Optimizing HR Processes with LangChain's Tagging System

At CodeDuo, we faced a significant challenge: our small team was overwhelmed with the task of reviewing nearly 400 CVs for a single role. This manual process was time-consuming, prone to inconsistencies, and inefficient. Recognizing the need for a more streamlined approach, we decided to leverage our technical expertise to create a tool that would automate and optimize the candidate evaluation process.

To address this challenge, we developed an HR ranking application using LangChain’s Tagging System, LLM, and Chainlit. This application was designed to extract structured data from CVs, rank candidates based on specified criteria, and present the results in an easily digestible format. Here’s a technical breakdown of how we achieved this.

Overview

We create an HR ranking application featuring a user-friendly web-based interface designed to streamline the daunting task of reviewing CVs. Harnessing the capabilities of LangChain alongside ChatGPT and Chainlit, it application delivers a seamless experience for HR team members.

When users access the application, they are asked to enter the job description for the open position. The system then identifies the relevant technical skills required for the job and presents this information to the user. Following this, the system asks users to assign weights to each skill, allowing them to indicate the importance of each skill in relation to the role.

Job description prompt and skill extraction

Once the skills and weights are specified, users can effortlessly drag and drop CVs onto the interface. The system then proceeds to process the CVs, extracting pertinent information and providing real-time updates on the progress.

File Uploads

Upon completion, the application presents users with a comprehensive summary, including candidate scores and a visually intuitive bar chart depicting rankings.

Results

Decoding the Application Flow

The application’s workflow can be visualized using Business Process Model and Notation (BPMN). It encompasses three key stages:

User interaction: Gathering job description and weights.
LangChain Language Model (LLM) interaction: Extracting personal and skill-related data from CVs.
Summary generation: Scoring candidates and generating rankings.

BPMN Diagram

Understanding the Architecture

Our HR ranking application is built upon a robust architecture, comprising two main components:

LangChain-based Engine: Responsible for processing skills, weights, and CVs.
Chainlit-based UI: Facilitates seamless interaction with the application.

Let’s dissect each component to understand its role and implementation in detail.
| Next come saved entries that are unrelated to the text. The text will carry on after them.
(** * aineko.core.dataset: dataset consumers and producers

    A shallow embedding of [src/aineko/core/dataset.py] and the properties
    of its topic naming, message envelope, consumption modes and in-memory
    fakes.

    Conventions of the embedding:
    - a Python [str] is the list of its code points ([str := list N]);
      [bytes] is [list byte];
    - a JSON-compatible Python value ([None], [bool], [int], [float],
      [str], [list], [dict] with [str] keys) is a [json]; a [dict] keeps
      its insertion order, as Python's does.  A [float] is an IEEE 754
      binary64, in the Standard Library's [spec_float].  The interpreter's
      limit on the number of digits of an [int] it converts to or from
      text is outside the embedding;
    - a method is a function of the object's state that returns, raises or
      exhausts the iteration budget of an unbounded [while] loop;
    - the Kafka client of [confluent_kafka] is a record holding what the
      broker will deliver at the next polls, the watermarks it reports and
      the trace of the calls the client received.  A [KafkaError] is not
      a [KafkaException]: the client raises the second, which wraps the
      first, and [KafkaError.code()] is an [int]. *)

From Stdlib Require Import List NArith ZArith QArith Bool Ascii String Lia.
From Stdlib Require Import Strings.Byte.
From Stdlib Require DecimalPos DecimalN DecimalZ.
From Stdlib Require SpecFloat.
Import ListNotations.

Set Implicit Arguments.
Set Warnings "-register-all".

(* ================================================================== *)
(** ** Python values *)

Module Py.

(** Python [str]: a sequence of Unicode code points. *)
Definition str := list N.

(** A literal of the source, written as a Rocq string of ASCII
    characters. *)
Definition lit (s : string) : str :=
  List.map N_of_ascii (list_ascii_of_string s).

Fixpoint str_eqb (a b : str) : bool :=
  match a, b with
  | [], [] => true
  | x :: a', y :: b' => N.eqb x y && str_eqb a' b'
  | _, _ => false
  end.

(** Truthiness of an [Optional[str]]: [None] and [""] are falsy. *)
Definition truthy_str (o : option str) : bool :=
  match o with
  | Some (_ :: _) => true
  | _ => false
  end.

(** What an f-string prints for an [Optional[str]]. *)
Definition format_opt (o : option str) : str :=
  match o with
  | Some s => s
  | None => lit "None"
  end.

(** Python [float]: an IEEE 754 binary64.  A float that [is_float] has
    its mantissa and exponent in range and in canonical form. *)
Definition float : Type := SpecFloat.spec_float.

Definition is_float (x : float) : bool := SpecFloat.valid_binary 53 1024 x.

(** Values that serialise to JSON. *)
Inductive json : Type :=
| JNull
| JBool (b : bool)
| JInt (z : Z)
| JFloat (x : float)
| JStr (s : str)
| JArr (l : list json)
| JObj (d : list (str * json)).

(** Python [dict] with [str] keys, in insertion order. *)
Definition dict := list (str * json).

Fixpoint dict_get (d : dict) (k : str) : option json :=
  match d with
  | [] => None
  | (k', v) :: d' => if str_eqb k' k then Some v else dict_get d' k
  end.

(** [d[k] = v]: an existing key keeps its position. *)
Fixpoint dict_set (d : dict) (k : str) (v : json) : dict :=
  match d with
  | [] => [(k, v)]
  | (k', v') :: d' =>
      if str_eqb k' k then (k', v) :: d' else (k', v') :: dict_set d' k v
  end.

Definition dict_contains (d : dict) (k : str) : bool :=
  match dict_get d k with Some _ => true | None => false end.

(** [dict(pairs)]: the pairs are inserted from left to right. *)
Definition dict_of_pairs (pairs : list (str * json)) : dict :=
  fold_left (fun d kv => dict_set d (fst kv) (snd kv)) pairs [].

(** [x == z] for a [float] and an [int]: Python compares the two
    values exactly. *)
Definition float_eq_int (x : float) (z : Z) : bool :=
  match x with
  | SpecFloat.S754_zero _ => Z.eqb z 0
  | SpecFloat.S754_finite s m e =>
      let v := if s then Zneg m else Zpos m in
      if (0 <=? e)%Z then Z.eqb z (v * 2 ^ e) else Z.eqb (z * 2 ^ (- e)) v
  | _ => false
  end.

Definition int_of_bool (b : bool) : Z := if b then 1%Z else 0%Z.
LangChain-based Engine: Extracting Insights from CVs

The core functionality of our application lies in its ability to extract structured data from CVs. This is achieved through the utilization of LangChain’s Tagging System. Here’s how it works:

Dynamic Schema Creation: We dynamically generate schemas tailored to extract both personal and skill-related information from CVs. This ensures flexibility and accuracy in data extraction.
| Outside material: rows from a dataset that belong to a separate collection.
(** * App Store Server Notifications to Pushover: a shallow embedding

    The development follows the TypeScript sources module by module:
    [env.ts], [dedupeStore.ts], [subscriptionStateStore.ts],
    [eventClassifier.ts], [messageBuilder.ts], [pushover.ts],
    [appleVerifier.ts] and [webhookHandler.ts].  Definitions keep the names
    of the functions they embed.

    Conventions.
    - A JavaScript [string] is the sequence of its UTF-16 code units.  The
      embedding holds the strings whose code units are below 256, one
      [ascii] for each code unit, so that [length], [slice] and [trim] count
      and cut as the sources do.
    - A JavaScript [number] is [Finite z] for a double whose value is the
      integer [z], or one of the three non-finite values.  Timestamps
      (milliseconds), prices (milliunits) and counters are integers in the
      payloads Apple sends.  Every integer up to 2^53 in magnitude is a
      double; above that the doubles thin out, and [jsAdd] is the addition
      of the sources: the exact sum rounded to the nearest double.  What
      the runtime prints for a number is a field of [JsRuntime], with a law
      for the numbers that print as their plain digits.
    - A value of type [unknown] is a [JSValue].
    - A thrown value is an [Error] carrying its message.
    - Library calls (JSON, base64, the Apple verifier, the file system) are
      fields of the classes [JsRuntime], [FileSystem] and [AppleLibrary]. *)

From Stdlib Require Import ZArith QArith String Ascii List Bool Lia DecimalString DecimalPos.
From stdpp Require Import base option gmap strings.
Import ListNotations.

Open Scope string_scope.
Open Scope Z_scope.

Set Warnings "-register-all".

(** ** JavaScript values *)

Inductive number : Type :=
| Finite (z : Z)
| NaN
| Infinity
| NegInfinity.

Definition Number_isFinite (n : number) : bool :=
  match n with Finite _ => true | _ => false end.

(** The double nearest to an integer, the tie going to the even
    significand.  A double has 53 significant bits: up to 2^53 every
    integer is one; above, the doubles around [m] are the multiples of
    [2 ^ (log2 m - 52)]. *)
Definition roundToDouble (z : Z) : Z :=
  let m := Z.abs z in
  if m <=? 2 ^ 53 then z
  else
    let ulp := 2 ^ (Z.log2 m - 52) in
    let q := m / ulp in
    let r := m mod ulp in
    let q' := if (ulp <? 2 * r) || ((2 * r =? ulp) && Z.odd q) then q + 1 else q in
    Z.sgn z * (q' * ulp).

(** The spacing of the doubles around a magnitude above 2^53. *)
Definition ulpOf (m : Z) : Z := 2 ^ (Z.log2 m - 52).


(** [a + b] on integer-valued doubles.  The sources add 0 or 1 to a count,
    which stays finite: the largest double plus one rounds to itself. *)
Definition jsAdd (a b : Z) : Z := roundToDouble (a + b).

Inductive JSValue : Type :=
| VUndefined
| VNull
| VBool (b : bool)
| VNumber (n : number)
| VString (s : string)
| VArray (items : list JSValue)
| VObject (fields : list (string * JSValue)).

Record Error : Type := mkError { message : string }.

Inductive Result (A : Type) : Type :=
| Ok (a : A)
| Threw (e : Error).
Arguments Ok {A} a.
Arguments Threw {A} e.

Definition isOk {A} (r : Result A) : bool :=
  match r with Ok _ => true | Threw _ => false end.

(** [obj[key]] for an own property held in an association list. *)
Fixpoint assoc (key : string) (fields : list (string * JSValue)) : JSValue :=
  match fields with
  | [] => VUndefined
  | (k, v) :: rest => if String.eqb k key then v else assoc key rest
  end.

(** Property read [value.key] on a value already known not to be
    [null]/[undefined]: primitives and arrays have no such own property. *)
Definition prop (value : JSValue) (key : string) : JSValue :=
  match value with
  | VObject fields => assoc key fields
  | _ => VUndefined
  end.

(** [typeof v === "object"] (true for [null], arrays and objects). *)
Definition typeofObject (v : JSValue) : bool :=
  match v with
  | VNull | VArray _ | VObject _ => true
  | _ => false
  end.

(** JavaScript truthiness. *)
Definition truthy (v : JSValue) : bool :=
  match v with
  | VUndefined | VNull => false
  | VBool b => b
  | VNumber (Finite z) => negb (z =? 0)
  | VNumber NaN => false
  | VNumber _ => true
  | VString s => negb (String.eqb s EmptyString)
  | VArray _ | VObject _ => true
  end.

Definition nonEmpty (s : string) : bool := negb (String.eqb s EmptyString).

(** Truthiness of a [string | undefined]. *)
Definition truthyString (s : option string) : bool :=
  match s with Some x => nonEmpty x | None => false end.

Definition optString_eqb (a : option string) (b : string) : bool :=
  match a with Some x => String.eqb x b | None => false end.

(** ** String helpers *)

(** The white space and line terminators that [String.prototype.trim]
    strips, among the code units below 256: TAB, LF, VT, FF, CR, SPACE and
    NO-BREAK SPACE (U+00A0). *)
Definition isWhiteSpace (c : ascii) : bool :=
  let n := nat_of_ascii c in
  ((9 <=? n) && (n <=? 13))%nat || (n =? 32)%nat || (n =? 160)%nat.

Fixpoint trimStart (s : string) : string :=
  match s with
  | String c rest => if isWhiteSpace c then trimStart rest else s
  | EmptyString => EmptyString
  end.

Fixpoint trimEnd (s : string) : string :=
  match s with
  | EmptyString => EmptyString
  | String c rest =>
      match trimEnd rest with
      | EmptyString => if isWhiteSpace c then EmptyString else String c EmptyString
      | rest' => String c rest'
      end
  end.

(** [String.prototype.trim]. *)
Definition trim (s : string) : string := trimEnd (trimStart s).

(** [parts.join(sep)]. *)
Fixpoint join (sep : string) (parts : list string) : string :=
  match parts with
  | [] => EmptyString
  | [p] => p
  | p :: rest => p +:+ sep +:+ join sep rest
  end.

(** [s.split(".")]. *)
Fixpoint splitDot (s : string) : list string :=
  match s with
  | EmptyString => [EmptyString]
  | String c rest =>
      if Ascii.eqb c "."%char then EmptyString :: splitDot rest
      else match splitDot rest with
           | [] => [String c EmptyString]
           | p :: ps => String c p :: ps
           end
  end.

(** [haystack.includes(needle)]. *)
Fixpoint includes (needle haystack : string) : bool :=
  String.prefix needle haystack ||
  match haystack with
  | EmptyString => false
  | String _ rest => includes needle rest
  end.

(** The decimal digits of an integer, with its sign. *)
Definition Z_toString (z : Z) : string := NilZero.string_of_int (Z.to_int z).

(** The decimal numeral of [milli / 1000]: at most three decimals, printed
    without trailing zeros and without a point when there are none. *)
Definition fractionDigits (thousandths : Z) : string :=
  let d1 := thousandths / 100 in
  let d2 := (thousandths / 10) mod 10 in
  let d3 := thousandths mod 10 in
  if negb (d3 =? 0) then Z_toString d1 +:+ Z_toString d2 +:+ Z_toString d3
  else if negb (d2 =? 0) then Z_toString d1 +:+ Z_toString d2
  else Z_toString d1.

Definition formatThousandths (milli : Z) : string :=
  let magnitude := Z.abs milli in
  let whole := magnitude / 1000 in
  let thousandths := magnitude mod 1000 in
  (if milli <? 0 then "-" else EmptyString)
  +:+ Z_toString whole
  +:+ (if thousandths =? 0 then EmptyString else "." +:+ fractionDigits thousandths).

(** ** Library interfaces *)

(** The JavaScript built-ins the sources call.  [JSON_parse] returns [None]
    where [JSON.parse] throws.
    - [Number_toString n] is [String(n)], which is also what a template
      literal prints for [n].
    - [formatMilliunits milli] is [new Intl.NumberFormat("en-US",
      {minimumFractionDigits: 0, maximumFractionDigits: 3, useGrouping:
      false}).format(milli / 1000)], the division being the one of doubles.
    The laws record that a JSON text denoting a string is longer than the
    string it denotes (it carries the quotes); that an integer up to 2^53 in
    magnitude prints as its digits (larger doubles print the digits that
    tell them apart, padded with zeros or with an exponent); and that up to
    4 * 10^15 milliunits the quotient prints as the exact decimal (beyond,
    the doubles are too far apart to hold the third decimal). *)
Class JsRuntime : Type := {
  JSON_parse : string -> option JSValue;
  JSON_stringify : JSValue -> string;
  Number_ofString : string -> number;
  Number_toString : number -> string;
  formatMilliunits : Z -> string;
  base64urlToUtf8 : string -> string;
  JSON_parse_string_shorter :
    forall s s', JSON_parse s = Some (VString s') ->
                 (String.length s' < String.length s)%nat;
  Number_toString_integer :
    forall z, Z.abs z <= 2 ^ 53 -> Number_toString (Finite z) = Z_toString z;
  formatMilliunits_exact :
    forall milli, Z.abs milli <= 4 * 10 ^ 15 ->
                  formatMilliunits milli = formatThousandths milli
}.

(** One entry of [APPLE_APPS_JSON] after [appleAppEntrySchema]. *)
Record ParsedAppEntry : Type := {
  entry_bundleId : option string;
  entry_appAppleId : Z;
  entry_pushoverUserKey : option string;
  entry_pushoverDevice : option string
}.

(** [z.array(appleAppEntrySchema).min(1).parse(json)]: the validated entries,
    or the validation error. *)
Class Zod : Type := {
  zodAppleApps : JSValue -> Result (list ParsedAppEntry)
}.

(** [node:fs], [node:path] and [process.cwd()]. *)
Class FileSystem : Type := {
  existsSync : string -> bool;
  readdirSync : string -> Result (list string);
  readFileSync : string -> Result string;
  isAbsolute : string -> bool;
  pathJoin : string -> string -> string;
  process_cwd : string
}.

Inductive Environment : Type :=
| PRODUCTION
| SANDBOX.

(** A [SignedDataVerifier] is determined by the arguments of its
    constructor. *)
Record SignedDataVerifier : Type := {
  sdv_rootCAs : list string;
  sdv_enableOnlineChecks : bool;
  sdv_environment : Environment;
  sdv_bundleId : string;
  sdv_appAppleId : option Z
}.

Record VerifierPair : Type := {
  production : SignedDataVerifier;
  sandbox : SignedDataVerifier
}.

(** [@apple/app-store-server-library]: both methods either return the
    decoded payload or throw. *)
Class AppleLibrary : Type := {
  verifyAndDecodeNotification : SignedDataVerifier -> string -> Result JSValue;
  verifyAndDecodeTransaction : SignedDataVerifier -> string -> Result JSValue
}.

(** ** env.ts *)

Definition DEDUPE_TTL_SECONDS : Z := 60 * 60 * 24 * 30.

Record AppleAppConfig : Type := {
  app_bundleId : option string;
  app_appAppleId : Z;
  app_pushoverUserKey : string;
  app_pushoverDevice : option string
}.

Record AppConfig : Type := {
  webhookSecret : string;
  pushoverAppToken : string;
  defaultPushoverUserKey : string;
  defaultPushoverDevice : option string;
  appleApps : list AppleAppConfig;
  appleEnableOnlineChecks : bool;
  appleRootCaDir : string;
  kvRestApiUrl : string;
  kvRestApiToken : string;
  dedupeTtlSeconds : Z
}.

(** The environment after [envSchema.parse]: every field already has the
    type and the defaults the zod schema gives it. *)
Record ParsedEnv : Type := {
  WEBHOOK_SECRET : string;
  PUSHOVER_APP_TOKEN : string;
  PUSHOVER_USER_KEY : string;
  PUSHOVER_DEVICE : option string;
  APPLE_BUNDLE_ID : option string;
  APPLE_APP_ID : option Z;
  APPLE_APPS_JSON : option string;
  APPLE_ENABLE_ONLINE_CHECKS : bool;
  APPLE_ROOT_CA_DIR : string;
  KV_REST_API_URL : string;
  KV_REST_API_TOKEN : string
}.

(** [a ?? b] on optional values. *)
Definition nullish {A} (a b : option A) : option A :=
  match a with Some _ => a | None => b end.

Definition nullishOr {A} (a : option A) (b : A) : A :=
  match a with Some x => x | None => b end.

(** The loop over [apps] that rejects a repeated bundle id. *)
Fixpoint checkDuplicateBundleIds (seenBundleIds : gset string)
    (apps : list AppleAppConfig) : Result unit :=
  match apps with
  | [] => Ok tt
  | app :: rest =>
      match app_bundleId app with
      | Some b =>
          if negb (nonEmpty b) then checkDuplicateBundleIds seenBundleIds rest
          else if bool_decide (b ∈ seenBundleIds)
          then Threw (mkError ("Duplicate bundleId in APPLE_APPS_JSON: '" +:+ b +:+ "'."))
          else checkDuplicateBundleIds ({[b]} ∪ seenBundleIds) rest
      | None => checkDuplicateBundleIds seenBundleIds rest
      end
  end.

Section Env.
Context {rt : JsRuntime} {zod : Zod}.

Definition parseAppleApps (rawJson : string) (defaultPushoverUserKey' : string)
    (defaultPushoverDevice' : option string) : Result (list AppleAppConfig) :=
  match JSON_parse rawJson with
  | None => Threw (mkError "APPLE_APPS_JSON must be valid JSON.")
  | Some parsedJson =>
      match zodAppleApps parsedJson with
      | Threw e => Threw e
      | Ok parsedApps =>
          let apps := map (fun app =>
            {| app_bundleId := entry_bundleId app;
               app_appAppleId := entry_appAppleId app;
               app_pushoverUserKey :=
                 nullishOr (entry_pushoverUserKey app) defaultPushoverUserKey';
               app_pushoverDevice :=
                 nullish (entry_pushoverDevice app) defaultPushoverDevice' |})
            parsedApps in
          if (1 <? length apps)%nat &&
             existsb (fun app => negb (truthyString (app_bundleId app))) apps
          then Threw (mkError
            "Each APPLE_APPS_JSON entry must include bundleId when multiple apps are configured.")
          else
            match checkDuplicateBundleIds ∅ apps with
            | Threw e => Threw e
            | Ok _ => Ok apps
            end
      end
  end.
class CandidateInfoResponse(BaseModel):
    name: Optional[str] = Field(..., description="Candidate's name")
    email: str = Field(..., description="Candidate's email address")
    phone: str = Field(..., description="Candidate's phone number")
    portfolio: str = Field(..., description="Candidate's portfolio website")
    github: str = Field(..., description="Candidate's GitHub URL")
    linkedin: str = Field(..., description="Candidate's LinkedIn URL")
    present_job: str = Field(..., description="Current position and company")
    education: str = Field(..., description="Highest level of education")
    years_of_experience: Optional[int] = Field(..., description="Total years of experience")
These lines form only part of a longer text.